Tracking these packets back to their source has not helped because most of the time it some broadband DSL or cable modem customer that it not very knowledgeable about computers and was totally unaware that there computer was taking place in an attack. For every end user who system is cleaned of the hacking software there are another 10 getting infected.

Soon with Windows XP making spoofed packet easier then ever tracking these packets back to their origins will be next to impossible with the current infrastructure.

Current solutions.

Cures such as Firewalls, and anti-virus software are effective when used correctly but this is often not the case as demonstrated by the large numbers of these attacks currently taking place. Something more is needed.

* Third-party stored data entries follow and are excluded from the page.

(** * RFC822 address-field parser of nullmailer (lib/address.cc)

    A shallow embedding of the tokenizer, the quote codec and the
    recursive-descent matcher, followed by the properties proved about them.

    Conventions of the embedding.
    - [mystring] is a list of bytes.  A [const char*] into a NUL-terminated
      buffer is the list of the bytes that remain; reading [*ptr] at the end
      of the list yields the terminator, [NUL].
    - An [anode*] is the list of the tokens from that node on: the empty list
      is the null pointer, and [node->next] is the tail.
    - Executions live in [exec]: besides a value they can end in a [fault],
      which records what the C++ program leaves undefined (a read through a
      null pointer, a buffer overrun) and the exhaustion of the bound that
      every [for(;;)] loop receives here. *)

From Stdlib Require Import Ascii String Bool Arith ZArith Lia List.
Import ListNotations.

Local Open Scope char_scope.
Local Open Scope list_scope.

(** ** Strings and characters *)

Definition mystring := list ascii.

Definition lit (s : string) : mystring := list_ascii_of_string s.

Definition NUL : ascii := "000".
Definition LSQBRACKET : ascii := "[".
Definition RSQBRACKET : ascii := "]".
Definition QUOTE : ascii := "034".
Definition CR : ascii := "010".
Definition LPAREN : ascii := "(".
Definition RPAREN : ascii := ")".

ISP and Broadband providers need to implement source address filtering; blocking an end used system from spoofing or lying about its IP address.

 

Proposal for a new protocol.

A new protocol needs to be implemented on the ingress routers and bridges where end users connect to the Internet. This is in these DSL Modems, Cable Modems or routers just above, or in the terminal server themselves.

This protocol should also be implemented in the core or ingress/egress routers of the backbone but it may not be viable due to performance issues.

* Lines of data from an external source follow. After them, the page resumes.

(** The orchestrator payload; [meta] is flattened into two fields. *)
Record OrchestratorPayload := {
  chunkId : string;
  brand : string;
  processedAt : string;
  sentiment : list (string * Q);
  clusters : list ClusterPayload;
  topics : list string;
  summary : string;
  spikeDetected : bool;
  meta_metrics : ChunkMetrics.t;
  meta_mentionCount : nat;
}.

(** What a list key of the store holds: the JSON text of a payload or
    of a failure record. *)
Inductive stored :=
| ResultJson (payload : OrchestratorPayload)
| FailureJson (failure : FailureRecord.t).

Definition startswith (p s : string) : bool := String.prefix p s.

Fixpoint endswith_char (c : ascii) (s : string) : bool :=
  match s with
  | EmptyString => false
  | String d EmptyString => Ascii.eqb c d
  | String _ r => endswith_char c r
  end.

(** [_normalize_summary_text]. *)
Definition _normalize_summary_text (summary : option string)
    (examples : list string) (fallback_label : option string) : string :=
  let candidate := strip (default "" summary) in
  let candidate :=
    if startswith "{" candidate && endswith_char "}" candidate
       && contains "positive" candidate && contains "negative" candidate
    then "" else candidate in
  let candidate :=
    match examples with
    | e :: _ => if negb (truthy candidate) then strip e else candidate
    | [] => candidate
    end in
  match fallback_label with
  | Some l => if negb (truthy candidate) && truthy l then l else candidate
  | None => candidate
  end.

Definition get_float (key : string) (d : list (string * Q)) : Q :=
  default 0%Q (Py.dict_get key d).

(** [_build_clusters]. *)
Definition _build_clusters (clusters : list ClusterResult.t)
  : list ClusterPayload :=
  map (fun cluster =>
         let sentiment := ClusterResult.sentiment cluster in
         {| id := pretty (ClusterResult.cluster_id cluster);
            label := _normalize_summary_text
                       (ClusterResult.summary cluster)
                       (ClusterResult.examples cluster)
                       (Some ("Cluster " +:+ pretty (ClusterResult.cluster_id cluster)));
            mentions := ClusterResult.examples cluster;
            sentimentScore :=
              (get_float "positive" sentiment - get_float "negative" sentiment)%Q;
            spike := ClusterResult.spike cluster;
            mentionCount := ClusterResult.count cluster |})
      clusters.

(** [_aggregate_sentiment]. *)
Definition _aggregate_sentiment (clusters : list ClusterResult.t)
  : list (string * Q) :=
  let with_sentiment :=
    filter (fun c => ClusterResult.sentiment c <> []) clusters in
  let counted := length with_sentiment in
  let total key :=
    fold_left (fun acc c => (acc + get_float key (ClusterResult.sentiment c))%Q)
              with_sentiment 0%Q in
  let mean key :=
    if 0 <? counted then (total key / inject_Z (Z.of_nat counted))%Q
    else total key in
  [("positive", mean "positive"); ("neutral", mean "neutral");
   ("negative", mean "negative");
   ("score", (mean "positive" - mean "negative")%Q)].

(** [_extract_topics]. *)
Definition _extract_topics (clusters : list ClusterResult.t) : list string :=
  let topics :=
    concat
      (map (fun cluster =>
              let normalized :=
                _normalize_summary_text (ClusterResult.summary cluster)
                                        (ClusterResult.examples cluster) None in
              if truthy normalized then [normalized]
              else take 1 (ClusterResult.examples cluster))
           clusters) in
  take 10 (map strip (filter (fun t => Is_true (truthy (strip t))) topics)).

(** [_combine_summaries]. *)
Definition _combine_summaries (clusters : list ClusterResult.t) : string :=
  let lines :=
    filter (fun l => Is_true (truthy l))
      (map (fun cluster =>
              _normalize_summary_text (ClusterResult.summary cluster)
                                      (ClusterResult.examples cluster) None)
           clusters) in
  join " " lines.

(** [_format_for_orchestrator], given the text of the current time. *)
Definition _format_for_orchestrator (now_iso : string) (result : ChunkResult.t)
  : OrchestratorPayload :=
  let clusters_payload := _build_clusters (ChunkResult.clusters result) in
  {| chunkId := ChunkResult.chunk_id result;
     brand := ChunkResult.brand result;
     processedAt := now_iso;
     sentiment := _aggregate_sentiment (ChunkResult.clusters result);
     clusters := clusters_payload;
     topics := _extract_topics (ChunkResult.clusters result);
     summary := _combine_summaries (ChunkResult.clusters result);
     spikeDetected := existsb spike clusters_payload;
     meta_metrics := ChunkResult.metrics result;
     meta_mentionCount := list_sum (map mentionCount clusters_payload) |}.

(** [store'] is [store] after one [RPUSH key value]. *)
Definition appended (key : string) (value : stored)
    (store store' : gmap string (list stored)) : Prop :=
  store' = <[key := default [] (store !! key) ++ [value]]> store.

Section store.
Context {E : Type}.
Local Abbreviation W := (World.t E stored).

Variable settings : Config.Settings.
Variable worker_id : string.
Variable drift : nat -> N.
(** The wall clock as text, and the attempts of the store client that
    fail: attempt [n] of an append raises, appending nothing, when
    [rpush_fails n]. *)
Variable isoformat_now : N -> string.
Variable rpush_fails : nat -> bool.

(** One [RPUSH] of the underlying client. *)
Definition client_rpush (key : string) (value : stored) : Eff.M W unit :=
  fun w =>
    let n := World.rpush_attempts w in
    let failed := rpush_fails n in
    (if failed then Raise (Py.RedisError "rpush") else Ok tt,
     {| World.now_ns := World.now_ns w;
        World.perf_reads := World.perf_reads w;
        World.rpush_attempts := S n;
        World.ext := World.ext w;
        World.redis :=
          if failed then World.redis w
          else <[key := default [] (World.redis w !! key) ++ [value]]>
                 (World.redis w);
        World.objects := World.objects w;
        World.metrics := World.metrics w |}).

(** Modelled from the spec: [utils.with_retry], which is not part of
    the sources at hand: "invoke the idempotent operation; on
    exception, sleep [base_delay * 2^attempt] and retry up to
    [retries] times. Final failure re-raises." *)
Fixpoint with_retry {A} (op : Eff.M W A) (retries : nat) (base_delay : Q)
    (attempt : nat) : Eff.M W A :=
  match retries with
  | O => op
  | S k =>
      Eff.try_except op
        (fun _ =>
           do _ <- World.sleep (base_delay * inject_Z (2 ^ Z.of_nat attempt)) ;
           with_retry op k base_delay (S attempt))
  end.

(** [RedisClient.rpush] and [RedisClient.record_failure]. *)
Definition redis_rpush (key : string) (value : stored) : Eff.M W unit :=
  with_retry (client_rpush key value)
             (Z.to_nat (Config.max_retries settings))
             (Config.retry_backoff_base settings) 0.

Definition redis_record_failure (key : string) (value : stored)
  : Eff.M W unit :=
  with_retry (client_rpush key value)
             (Z.to_nat (Config.max_retries settings))
             (Config.retry_backoff_base settings) 0.

(** Modelled from the spec: [utils.timer], which is not part of the
    sources at hand: a "scoped stopwatch exposing [elapsed_ms] on
    exit"; it "always runs, even on failure paths". *)
Definition timed {A} (body : Eff.M W A) : Eff.M W Q :=
  do start <- World.perf_counter drift ;
  do _ <- Eff.try_except body
            (fun e => do _ <- World.perf_counter drift ; Eff.raise e) ;
  do finish <- World.perf_counter drift ;
  Eff.ret ((finish - start) * 1000)%Q.

Definition result_key (brand : string) : string :=
  Config.redis_result_prefix settings +:+ ":" +:+ brand +:+ ":chunks".

Definition failure_key (brand : string) : string :=
  Config.redis_failed_prefix settings +:+ ":" +:+ brand.

(** [push_result]: serialises the object at [result], appends the
    text to the result queue, returns the milliseconds it took. *)
Definition push_result (brand : string) (result : nat) : Eff.M W Q :=
  let key := result_key brand in
  do r <- World.deref result ;
  do w <- Eff.get ;
  let payload :=
    ResultJson (_format_for_orchestrator (isoformat_now (World.now_ns w)) r) in
  do elapsed_ms <- timed (redis_rpush key payload) ;
  do _ <- World.record_metric
            (World.Observe "worker_io_time_seconds" [worker_id; brand; "push"]
                           (elapsed_ms / 1000)) ;
  Eff.ret elapsed_ms.

(** [record_failure]. *)
Definition record_failure (brand : string) (failure : FailureRecord.t)
    (reason_label : string) : Eff.M W Q :=
  let key := failure_key brand in
  let payload := FailureJson failure in
  do elapsed_ms <- timed (redis_record_failure key payload) ;
  do _ <- World.record_metric
            (World.Inc "worker_chunks_failed_total"
                       [worker_id; brand; reason_label]) ;
  do _ <- World.record_metric
            (World.Observe "worker_io_time_seconds"
                           [worker_id; brand; "failure"] (elapsed_ms / 1000)) ;
  Eff.ret elapsed_ms.

End store.

End Storage.

(** ** app.py *)

Module App.
Import PyStr.

Section service.
Context {E : Type}.
Local Abbreviation W := (World.t E Storage.stored).

Variable settings : Config.Settings.
Variable worker_id : string.
Variable drift : nat -> N.
Variable isoformat_now : N -> string.
Variable rpush_fails : nat -> bool.
(** The collaborators of the processor. *)
Variable embed :
  list string -> string -> string -> E -> result (list (list Q)) * N * E.
Variable cluster :
  list (list Q) -> string -> string -> E
  -> result Processor.ClusteringOutput * N * E.
Variable summarize :
  string -> string -> list string -> E -> result LlmAdapter.response * N * E.
Variable sentiment :
  string -> string -> list string -> E -> result (list (string * Q)) * N * E.
Variable detect : string -> Z -> nat -> E -> result bool * N * E.
(** [utils.safe_json_loads] and [Chunk.model_validate]. *)
Variable safe_json_loads : string -> result json.
Variable Chunk_model_validate : json -> result Chunk.t.

Definition process_chunk :=
  Processor.process_chunk (I := Storage.stored) settings worker_id drift
                          embed cluster summarize sentiment detect.

(** [FailureRecord(...)]: every field is declared [str]; the one
    argument that may be something else is [chunk_id], which can come
    straight from the decoded payload. *)
Definition FailureRecord_init (worker_id brand : string) (chunk_id : json)
    (reason payload : string) : result FailureRecord.t :=
  match chunk_id with
  | Py.JStr c =>
      Ok {| FailureRecord.worker_id := worker_id;
            FailureRecord.brand := brand;
            FailureRecord.chunk_id := c;
            FailureRecord.reason := reason;
            FailureRecord.payload := payload |}
  | _ => Raise (Py.ValidationError "chunk_id: Input should be a valid string")
  end.

(** [_record_failure]. *)
Definition _record_failure (brand reason_key message payload : string)
    (chunk_id : json) : Eff.M W unit :=
  do failure <- Eff.lift_result
                  (FailureRecord_init worker_id brand chunk_id message payload) ;
  do _ <- Storage.record_failure settings worker_id drift rpush_fails
                                 brand failure reason_key ;
  Eff.ret tt.

Definition add_push_time (push_time_ms : Q) (r : ChunkResult.t) : ChunkResult.t :=
  ChunkResult.set_metrics
    (ChunkMetrics.set_io_time_ms
       (ChunkMetrics.io_time_ms (ChunkResult.metrics r) + push_time_ms)%Q
       (ChunkResult.metrics r)) r.

(** The body of the last [try] of [_handle_payload]. *)
Definition process_and_push (chunk : Chunk.t) (chunk_brand : string)
    (fetch_time_ms : Q) : Eff.M W unit :=
  do result <- process_chunk chunk fetch_time_ms ;
  do push_time_ms <- Storage.push_result settings worker_id drift
                                          isoformat_now rpush_fails
                                          chunk_brand result ;
  do _ <- World.mutate result (add_push_time push_time_ms) ;
  do r <- World.deref result ;
  do _ <- World.record_metric
            (World.Observe "worker_processing_time_seconds"
               [worker_id; chunk_brand]
               (ChunkMetrics.total_task_time_ms (ChunkResult.metrics r) / 1000)) ;
  World.record_metric
    (World.Inc "worker_chunks_processed_total" [worker_id; chunk_brand]).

The Basic idea is to use the IP ROUTER ALERT Option RFC2113 in the IP header to send a message to all router along a path.  Like RSVP, but instead of establishing a QOS reservation allowing packets a higher priority through the network, this would do the reverse. This would notify routers along the path to temporarily block packets toward the victim ISP’s address block.

There would need to be 3 basic parts and strong precautions to prevent malicious uses of this service that would be just as bad at the DOS this is intended to remedy.

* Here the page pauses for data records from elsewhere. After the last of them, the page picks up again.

(** C2, as the code has it.  Once the inputs and the array [y] of a batch
    are built, a generator with one leg returns [([x1], y)]; a generator
    with two legs returns nothing: it raises [TypeError], because
    [np.hstack] is handed the overlap and the function angle as two
    arguments instead of one sequence.  With two legs no call returns. *)
Theorem return_packaging (self : Sequence) (g : rng) (fs : filesystem) (idx : Z)
    s' g' x t y :
  renew_rotation self g idx = Ok (s', g') ->
  run (fill_inputs s' fs idx) = (Ok x, t) ->
  target_array self idx = Ok y ->
  (truthy (imgfilenames2 self) = false ->
   value (__getitem__ self g fs idx) = Ok ([fst x], OneHead y)) /\
  (truthy (imgfilenames2 self) = true ->
   value (__getitem__ self g fs idx) = Err TypeError).
Proof.
  intros Hrenew Hfill Hy.
  pose proof (fill_inputs_legs _ _ _ _ _ _ Hfill) as Hlegs.
  unfold __getitem__. rewrite Hrenew.
  apply renew_rotation_labels in Hrenew as (Ht & Hf2 & _).
  rewrite Hf2 in Hlegs.
  unfold run in *. unfold assemble, bind, lift. rewrite Hfill, Ht, Hy.
  destruct x as [x1 x2]. cbn [snd] in Hlegs. split; intros Hleg; rewrite Hleg in Hlegs.
  - subst x2. reflexivity.
  - destruct Hlegs as [x2' ->]. reflexivity.
Qed.

(** With a second leg, [__getitem__] never returns a batch. *)
Lemma two_legs_never_return (self : Sequence) (g : rng) (fs : filesystem) (idx : Z) b :
  truthy (imgfilenames2 self) = true ->
  value (__getitem__ self g fs idx) <> Ok b.
Proof.
  intros Hleg H. unfold __getitem__ in H.
  destruct (renew_rotation self g idx) as [[s' g']|] eqn:Hrenew; [|discriminate].
  pose proof (renew_rotation_labels _ _ _ _ _ Hrenew) as (_ & Hf2 & _).
  unfold run, assemble, bind, lift in H.
  destruct (fill_inputs s' fs idx []) as [[x|] t] eqn:Hfill; [|discriminate].
  apply fill_inputs_legs in Hfill. rewrite Hf2, Hleg in Hfill.
  destruct Hfill as [x2 Hx2]. destruct x as [x1 x2']. cbn in Hx2. subst x2'.
  destruct (target_array s' idx); discriminate.
Qed.

(** The index used for the shift of the second leg is the documented one
    in every full batch. *)
Lemma leg2_totalidx_full_batch (self : Sequence) (idx i : Z) :
  (idx + 1) * batch_size self <= n self ->
  leg2_totalidx self idx i = idx * batch_size self + i.
Proof.
  intros H. unfold leg2_totalidx, batch_bounds.
  destruct (Z.gtb_spec ((idx + 1) * batch_size self) (n self)); [lia|reflexivity].
Qed.

(** In a shortened batch it is computed from the shortened size. *)
Lemma leg2_totalidx_short_batch (self : Sequence) (idx i : Z) :
  (idx + 1) * batch_size self > n self ->
  leg2_totalidx self idx i = idx * (n self - idx * batch_size self) + i.
Proof.
  intros H. unfold leg2_totalidx, batch_bounds.
  destruct (Z.gtb_spec ((idx + 1) * batch_size self) (n self)); [reflexivity|lia].
Qed.

End Packaging.

(** With two legs the first batch of the three pairs raises [TypeError]. *)
Lemma return_packaging_witness :
  exists x t y,
    renew_rotation (RG := MersenneTwister) fixed fixed_rng 0 = Ok (fixed, fixed_rng) /\
    run (fill_inputs (NP := DenseImages) fixed disk 0) = (Ok x, t) /\
    target_array fixed 0 = Ok y /\
    truthy (imgfilenames2 fixed) = true /\
    value (__getitem__ (RG := MersenneTwister) (NP := DenseImages) fixed fixed_rng disk 0)
    = Err TypeError.
Proof.
  assert (Hfill : exists x t,
             run (fill_inputs (NP := DenseImages) fixed disk 0) = (Ok x, t))
    by (eexists; eexists; vm_compute; reflexivity).
  destruct Hfill as (x & t & Hfill).
  assert (Hy : exists y, target_array fixed 0 = Ok y)
    by (eexists; vm_compute; reflexivity).
  destruct Hy as (y & Hy).
  assert (Hrenew : renew_rotation (RG := MersenneTwister) fixed fixed_rng 0
                   = Ok (fixed, fixed_rng)) by reflexivity.
  assert (Hleg : truthy (imgfilenames2 fixed) = true) by reflexivity.
  exists x, t, y. repeat (split; [assumption|]).
  exact (proj2 (return_packaging (RG := MersenneTwister) (NP := DenseImages)
                  fixed fixed_rng disk 0 fixed fixed_rng x t y Hrenew Hfill Hy) Hleg).
Defined.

Router Alert is to send a single datagram packet, hop-by-hop towards the destination address; Routers that don’t know about the protocol just ignore it and pass it forward.  Routers that are aware of the protocol can receive and block the packet, then resend an altered form towards the destination or it or send message back to the source. And also take an action based on that packet.

Part 1, Send a Router Alert packet, message back to the source address of the offending packet. Routers in the middle can then block these packets along the path. Each router accepting the packet block can send a Router Alert encoded message back eliminating the blocks from the router closer to the victim possible there by reducing the number of block addresses in core routers. This last part has security issues since we don’t want the attacking servers to be able to un-block it’s own attack.

Part 2, In the case of spoofed source addresses, Like 127.0.0.1 a packet is send just 1 hop up to begin to trace the origins back to their true source.  This is done by asking the intermediate routers to record the router the packet arrived from (from Arp or the inbound interface, or tunneling protocol). The recorded information can then be place in the header like the record route option on a ping packet (RFC 791).  This can then allow the victim system to trace the packet 1 hop farther back with each bogus packet.

Upon reaching the end of cooperative routers the blocking packet can then be sent. Those backbones not responding to these traces will be eating the cost for this extra bandwidth but the victim connection will not be.  So it would be in the best interest for a backbone to offer this servers to it’s customers and support the protocol all the way to the peering points because it reduced their traffic.

 

Part 3, The routers should open a TCP connection or some verified UDP to verify the source address of the victims system is the one really requesting the blocking of packets.  It’s very important that not just anyone can block packets going to a specific ISP or Host.  This could also be optional for running a trace where only the destination address of the packets could receive the trace origin of packets coming to it.